A new plain-text file committed-image is added to the per-bottle state directory:

~/.bot-bottle/state/<identity>/
    metadata.json
    Dockerfile            (capability-block override; optional)
    committed-image       (committed image tag; optional)
    transcript/

bottle_state.committed_image_path(identity) returns the path. write_committed_image / read_committed_image are the read/write helpers, matching the existing per_bottle_dockerfile pattern.

commit command

./cli.py commit [<slug>]
  1. Resolve slug (arg or interactive picker from enumerate_active_agents).
  2. Check metadata: if backend is set and is not docker, die with a clear "not supported" error.
  3. Derive container name: bot-bottle-<slug> (matches the agent provision plan's instance_name convention).
  4. Run docker commit <container> bot-bottle-committed-<slug>:latest.
  5. Write the image tag to ~/.bot-bottle/state/<slug>/committed-image.
  6. Call mark_preserved(<slug>) so the state dir survives session-end.
  7. Print the resume hint and a docker save export example.

Resume from committed image

bot_bottle/backend/docker/launch.py already rebuilds the agent image at the top of the launch context manager.
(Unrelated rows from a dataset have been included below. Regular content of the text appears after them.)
(** * A Brainfuck interpreter over pointer-linked tapes (brainfuck.c)

    The interpreter keeps its program and its data on two doubly linked
    lists of [struct StackBlock] that grow on demand at either end.  The
    development below embeds the C functions over an explicit heap of
    blocks, so that pointers, sharing and allocation are visible, and
    proves properties of the bracket validator, the loader, the tape
    movements and the execution loop. *)

From Stdlib Require Import ZArith Lia.
From Stdlib.Strings Require Import Byte.
From Stdlib.Strings Require String.
From stdpp Require Import base list numbers.
Import String.StringSyntax.
Local Open Scope string_scope.
Local Open Scope Z_scope.

(** ** Results of calls

    A call either returns, dereferences a pointer that names no block
    (undefined behaviour in C), or is cut off by the loop budget that
    stands for "still running". *)

Inductive outcome (A : Type) : Type :=
| Done (a : A)
| Fault
| Timeout.

Arguments Done {A} a.
Arguments Fault {A}.
Arguments Timeout {A}.

#[global] Instance outcome_ret : MRet outcome := λ A a, Done a.

#[global] Instance outcome_bind : MBind outcome := λ A B f m,
  match m with
  | Done a => f a
  | Fault => Fault
  | Timeout => Timeout
  end.

(** ** Characters

    [char] is the signed 8-bit type of the reference platform: a value
    that does not fit is reduced modulo 256 into -128..127. *)

Definition to_char (z : Z) : Z := (z + 128) mod 256 - 128.

(** The value of a byte of a stream, as [fgetc] and [getchar] return it:
    an [unsigned char] converted to [int]. *)
Definition byte_to_Z (b : byte) : Z := Z.of_N (Byte.to_N b).

(** The byte that [printf("%c", d)] writes: [d] converted to
    [unsigned char]. *)
Definition to_uchar (d : Z) : byte :=
  match Byte.of_N (Z.to_N (d mod 256)) with
  | Some b => b
  | None => x00
  end.

Definition EOF : Z := -1.

(** Commands *)
Definition MOVE_FORWARD : Z := 62.   (* '>' *)
Definition MOVE_BACKWARD : Z := 60.  (* '<' *)
Definition INCREMENT_DATA : Z := 43. (* '+' *)
Definition DECREMENT_DATA : Z := 45. (* '-' *)
Definition OUTPUT_DATA : Z := 46.    (* '.' *)
Definition INPUT_DATA : Z := 44.     (* ',' *)
Definition LOOP_START : Z := 91.     (* '[' *)
Definition LOOP_END : Z := 93.       (* ']' *)

(** ** Blocks and the heap

    A pointer is the index of a block in the heap; [NULL] is [None].
    [malloc] hands out the next free index and never fails (the
    out-of-memory exit of the C code is outside the model); nothing is
    freed before the run is over. *)

Definition ptr : Type := nat.

Record StackBlock : Type := mkBlock {
  next : option ptr;
  prev : option ptr;
  data : Z
}.

Abbreviation heap := (list StackBlock).

Definition load (h : heap) (p : ptr) : outcome StackBlock :=
  match h !! p with
  | Some b => Done b
  | None => Fault
  end.

Definition set_next (n : option ptr) (b : StackBlock) : StackBlock :=
  mkBlock n (prev b) (data b).

Definition set_prev (n : option ptr) (b : StackBlock) : StackBlock :=
  mkBlock (next b) n (data b).

Definition set_data (d : Z) (b : StackBlock) : StackBlock :=
  mkBlock (next b) (prev b) d.

(** ** checkBrackets

    [file] is the list of bytes not yet read.  [command] is a [char], so
    the value of [fgetc] is narrowed before it is compared with [EOF].
    [loopCounter] is an [int]; it is bounded by the number of bytes read
    and is kept as an unbounded integer. *)

Fixpoint checkBrackets_loop (file : list byte) (loopCounter : Z) : bool :=
  match file with
  | [] => loopCounter =? 0
  | c :: file =>
      let command := to_char (byte_to_Z c) in
      if command =? EOF then loopCounter =? 0
      else
        let loopCounter :=
          if command =? LOOP_START then loopCounter + 1 else loopCounter in
        let loopCounter :=
          if command =? LOOP_END then loopCounter - 1 else loopCounter in
        if loopCounter <? 0 then false
        else checkBrackets_loop file loopCounter
  end.

Definition checkBrackets (file : list byte) : bool :=
  checkBrackets_loop file 0.

(** ** Tape movement *)

Definition moveForward (h : heap) (blockPointer : ptr) : outcome (heap * ptr) :=
  b ← load h blockPointer;
  match next b with
  | Some n => Done (h, n)
  | None =>
      let newBlock := length h in
      let h := h ++ [mkBlock None (Some blockPointer) 0] in
      let h := <[blockPointer := set_next (Some newBlock) b]> h in
      Done (h, newBlock)
  end.

Definition moveBackward (h : heap) (blockPointer : ptr) : outcome (heap * ptr) :=
  b ← load h blockPointer;
  match prev b with
  | Some n => Done (h, n)
  | None =>
      let newBlock := length h in
      let h := h ++ [mkBlock (Some blockPointer) None 0] in
      let h := <[blockPointer := set_prev (Some newBlock) b]> h in
      Done (h, newBlock)
  end.

(** ** Cell operations *)

Definition incrementData (h : heap) (blockPointer : ptr) : outcome heap :=
  b ← load h blockPointer;
  Done (<[blockPointer := set_data (to_char (data b + 1)) b]> h).

Definition decrementData (h : heap) (blockPointer : ptr) : outcome heap :=
  b ← load h blockPointer;
  Done (<[blockPointer := set_data (to_char (data b - 1)) b]> h).

(** The interpreter state: the heap, the two cursors of [executeProgram]
    and the two standard streams ([stdin] holds the bytes not yet read,
    [stdout] the bytes written so far, oldest first). *)

Record engine : Type := mkEngine {
  mem : heap;
  InstructionPointer : ptr;
  DataPointer : ptr;
  stdin : list byte;
  stdout : list byte
}.

Definition with_mem (h : heap) (s : engine) : engine :=
  mkEngine h (InstructionPointer s) (DataPointer s) (stdin s) (stdout s).

Definition with_ip (p : ptr) (s : engine) : engine :=
  mkEngine (mem s) p (DataPointer s) (stdin s) (stdout s).

Definition with_dp (p : ptr) (s : engine) : engine :=
  mkEngine (mem s) (InstructionPointer s) p (stdin s) (stdout s).

Definition outputData (s : engine) : outcome engine :=
  b ← load (mem s) (DataPointer s);
  Done (mkEngine (mem s) (InstructionPointer s) (DataPointer s) (stdin s)
          (stdout s ++ [to_uchar (data b)])).

(** [getchar]: the next byte of the input, or [EOF] once it is used up. *)
Definition getchar (input : list byte) : Z * list byte :=
  match input with
  | [] => (EOF, [])
  | c :: rest => (byte_to_Z c, rest)
  end.

Definition inputData (s : engine) : outcome engine :=
  b ← load (mem s) (DataPointer s);
  let '(c, rest) := getchar (stdin s) in
  Done (mkEngine (<[DataPointer s := set_data (to_char c) b]> (mem s))
          (InstructionPointer s) (DataPointer s) rest (stdout s)).

(** ** parseInstructions *)

Definition is_command (command : Z) : bool :=
  (command =? MOVE_FORWARD) || (command =? MOVE_BACKWARD)
  || (command =? INCREMENT_DATA) || (command =? DECREMENT_DATA)
  || (command =? OUTPUT_DATA) || (command =? INPUT_DATA)
  || (command =? LOOP_START) || (command =? LOOP_END).

Fixpoint parseInstructions_loop (file : list byte) (h : heap) (currentBlock : ptr)
  : outcome heap :=
  match file with
  | [] => Done h
  | c :: file =>
      let command := to_char (byte_to_Z c) in
      if command =? EOF then Done h
      else if is_command command then
        b ← load h currentBlock;
        let h := <[currentBlock := set_data command b]> h in
        '(h, currentBlock) ← moveForward h currentBlock;
        parseInstructions_loop file h currentBlock
      else parseInstructions_loop file h currentBlock
  end.

Definition parseInstructions (file : list byte) (h : heap) (instructionHead : ptr)
  : outcome heap :=
  parseInstructions_loop file h instructionHead.

(** ** executeProgram

    The two scanning loops and the main loop carry a budget of
    iterations; a loop that uses it up yields [Timeout]. *)

Fixpoint scanForward (fuel : nat) (h : heap) (ip : ptr) (loopCounter : Z)
  : outcome (heap * ptr) :=
  if loopCounter =? 0 then Done (h, ip)
  else
    match fuel with
    | O => Timeout
    | S fuel =>
        '(h, ip) ← moveForward h ip;
        b ← load h ip;
        if data b =? LOOP_START then scanForward fuel h ip (loopCounter + 1)
        else if data b =? LOOP_END then scanForward fuel h ip (loopCounter - 1)
        else scanForward fuel h ip loopCounter
    end.
Definition set_credentials (self : OmadaAPI) (u p : pyval) : OmadaAPI :=
  mkOmadaAPI (config_fpath self) (token self) (base_api_path self)
    (config_dict self) (baseurl self) (site self) (verify self) (Some u)
    (Some p) (session self) (login_token self).

Definition set_session (self : OmadaAPI) (s : Session) : OmadaAPI :=
  mkOmadaAPI (config_fpath self) (token self) (base_api_path self)
    (config_dict self) (baseurl self) (site self) (verify self)
    (login_username self) (login_password self) (Some s) (login_token self).

Definition set_login_token (self : OmadaAPI) (t : pyval) : OmadaAPI :=
  mkOmadaAPI (config_fpath self) (token self) (base_api_path self)
    (config_dict self) (baseurl self) (site self) (verify self)
    (login_username self) (login_password self) (session self) (Some t).

Definition nl : string := String (ascii_of_nat 10) EmptyString.

Section Client.

Variable w : World.

(** [read_yml(yml_fpath)] (a static method). *)
Definition read_yml (yml_fpath : string) : M pyval :=
  match fs w yml_fpath with
  | YamlFile cfg => ret cfg
  | BadFile => raise YAMLError
  | NoFile => raise FileNotFoundError
  end.

(** [get_timestamp()] (a static method): the clock is read once. *)
Definition get_timestamp : M Z :=
  fun st =>
    (Ok (clock w (ticks st)),
     mkState (heap st) (stdin st) (S (ticks st)) (trace st)).

(** [path_to_url(self, path)]. *)
Definition path_to_url (self : OmadaAPI) (path : pyval) : M pyval :=
  b <- getattr (baseurl self) ;;
  x <- lift (py_add b (VStr (base_api_path self))) ;;
  lift (py_add x path).

(** [self.session.get/post/patch(url=..., params=..., ...)]: the call is
    recorded, and the server's answer decides whether it returns. *)
Definition session_request (self : OmadaAPI) (method : string)
    (url : pyval) (endpoint_params : option loc) (data json : pyval)
  : M Reply :=
  _s <- getattr (session self) ;;
  params <- snapshot endpoint_params ;;
  let r := mkRequest method url params data json in
  fun st =>
    let st' := mkState (heap st) (stdin st) (ticks st) (trace st ++ [Sent r]) in
    match server w (requests_of (trace st)) r with
    | NoReply => (Raise RequestException, st')
    | reply => (Ok reply, st')
    end.

(** [data.json()]. *)
Definition reply_json (data : Reply) : M pyval :=
  match data with
  | ReplyJson body => ret (of_json body)
  | _ => raise JSONDecodeError
  end.
(** X9: text without opening brace in front of a template is copied in
    front of the rendering of the template, which is otherwise the same. *)
Theorem eval_template_literal_prefix lit t names w :
  PyStr.lacks "{" lit = true →
  eval_template (lit +:+ t) names w
  = (out ← eval_template t names; mret (lit +:+ out)) w.
Proof.
  rewrite bind_run. induction lit as [|c lit IH]; simpl; intros Hl.
  - rewrite str_app_nil_l.
    by destruct (eval_template t names w) as [[out|e] w'].
  - destruct (Ascii.eqb_spec c "{") as [->|Hc]; [done|].
    rewrite str_app_cons, eval_template_text, (IH Hl)
      by by apply match_at_not_open.
    by destruct (eval_template t names w) as [[out|e] w'].
Qed.

(** X10: a region at the head of a template is replaced by the printed
    value of its body, evaluated first, and the rest of the template is
    rendered after it, in the world the evaluation leaves; what was put in
    is not scanned again.  When the evaluation raises, the rest is not
    rendered. *)
Theorem eval_template_region_then_rest body rest names w :
  PyStr.lacks "}" body = true →
  eval_template ("{{" +:+ body +:+ "}}" +:+ rest) names w
  = (v ← eval_expression body names;
     out ← eval_template rest names;
     mret (py_str v +:+ out)) w.
Proof.
  intros Hl. rewrite eval_template_region, bind_run by done.
  destruct (eval_expression body names w) as [[v|e] w1]; [|done].
  rewrite bind_run.
  by destruct (eval_template rest names w1) as [[out|e] w2].
Qed.

(** X11: every expression a rendering hands to [simple_eval] contains no
    closing brace and stands in the template between [{{] and [}}]. *)
Theorem evaluated_expressions_are_delimited t names w :
  Forall (λ c, PyStr.lacks "}" (call_expr c) = true
               ∧ occurs ("{{" +:+ call_expr c +:+ "}}") t = true)
         (calls_between w (world_after (eval_template t names) w)).
Proof.
  destruct (render_exprs names (Re.split t) w) as (calls & He & Hc & Hp & _).
  unfold calls_between. rewrite eval_template_world, He, drop_app_length.
  apply Forall_forall. intros c Hin. apply bodies_delimited.
  destruct Hp as [k ->]. apply elem_of_app. left.
  by apply list_elem_of_fmap_2.
Qed.

(** X12: a rendering evaluates the regions of the template from left to
    right and stops at the first one that raises; it reads the clock once
    for each expression it evaluates, and one that returns has evaluated
    every region, once. *)
Theorem regions_are_evaluated_in_order t names w :
  call_expr <$> calls_between w (world_after (eval_template t names) w)
    `prefix_of` Re.bodies (Re.split t)
  ∧ clock_reads (world_after (eval_template t names) w)
    = (clock_reads w
       + length (calls_between w (world_after (eval_template t names) w)))%nat
  ∧ (∀ out, result_of (eval_template t names) w = Ok out →
       call_expr <$> calls_between w (world_after (eval_template t names) w)
       = Re.bodies (Re.split t)).
Proof.
  destruct (render_exprs names (Re.split t) w) as (calls & He & Hc & Hp & Hok).
  unfold calls_between. rewrite eval_template_world, He, drop_app_length.
  split; [done|]. split; [done|].
  intros out. unfold result_of. rewrite eval_template_render.
  unfold result_of in Hok.
  destruct (render names (Re.split t) w) as [[outs|e] w2]; [|done].
  intros _. by apply (Hok outs).
Qed.

(** X13: an empty dictionary of names is as good as none: the evaluation
    and the rendering return the same and leave the same world. *)
Theorem empty_names_are_no_names s l w :
  heap w !! l = Some ∅ →
  eval_expression s (Some l) w = eval_expression s None w
  ∧ eval_template s (Some l) w = eval_template s None w.
Proof.
  intros Hl.
  assert (Hexpr : ∀ e w0, heap w0 !! l = Some ∅ →
            eval_expression e (Some l) w0 = eval_expression e None w0).
  { intros e w0 H0. rewrite !eval_expression_run.
    unfold registry_names, overlay, deref; simpl. by rewrite H0. }
  split; [by apply Hexpr|].
  rewrite !eval_template_render.
  assert (Hr : ∀ ps w0, heap w0 !! l = Some ∅ →
            render (Some l) ps w0 = render None ps w0).
  { induction ps as [|[c|body] ps IH]; intros w0 H0.
    - done.
    - by rewrite !render_lit, IH.
    - rewrite !render_region, !repl_result, !repl_world.
      unfold result_of, world_after. rewrite (Hexpr body w0 H0).
      rewrite IH; [done|].
      by apply (eval_expression_extends body None w0). }
  by rewrite Hr.
Qed.
End TemplateFacts.

Section FurtherWitnesses.
Import TestEnv.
The change is a check immediately before that step:

committed = read_committed_image(plan.slug)
if committed and docker_mod.image_exists(committed):
    info(f"using committed image {committed!r}")
    plan = dataclasses.replace(
        plan,
        agent_provision=dataclasses.replace(plan.agent_provision, image=committed),
    )
else:
    docker_mod.build_image(plan.image, _REPO_DIR, dockerfile=plan.dockerfile_path)

Replacing agent_provision.image propagates to plan.image (a property) and from there to the Compose spec renderer's _agent_serviceimage: field, so the container boots from the committed snapshot. The build step is skipped entirely when a committed image is found and exists locally.

If the committed image has been deleted from the local daemon (e.g. after docker rmi or a docker system prune), the launch falls back to a normal Dockerfile build, matching the pre-commit behavior.

Testing strategy

  • Unit tests for write_committed_image / read_committed_image in tests/unit/test_bottle_state.py, using the existing _FakeHomeMixin pattern.
  • Unit tests for commit_container in tests/unit/test_docker_util_image.py, mocking subprocess.run and asserting on the docker commit argv.
  • Unit tests for cmd_commit argument parsing and the "unsupported backend" error path, mocking enumerate_active_agents and commit_container.
  • Unit tests for the launch-step committed-image branch: patch read_committed_image to return a tag, patch image_exists to return True, and assert that build_image is not called and plan.image is overridden.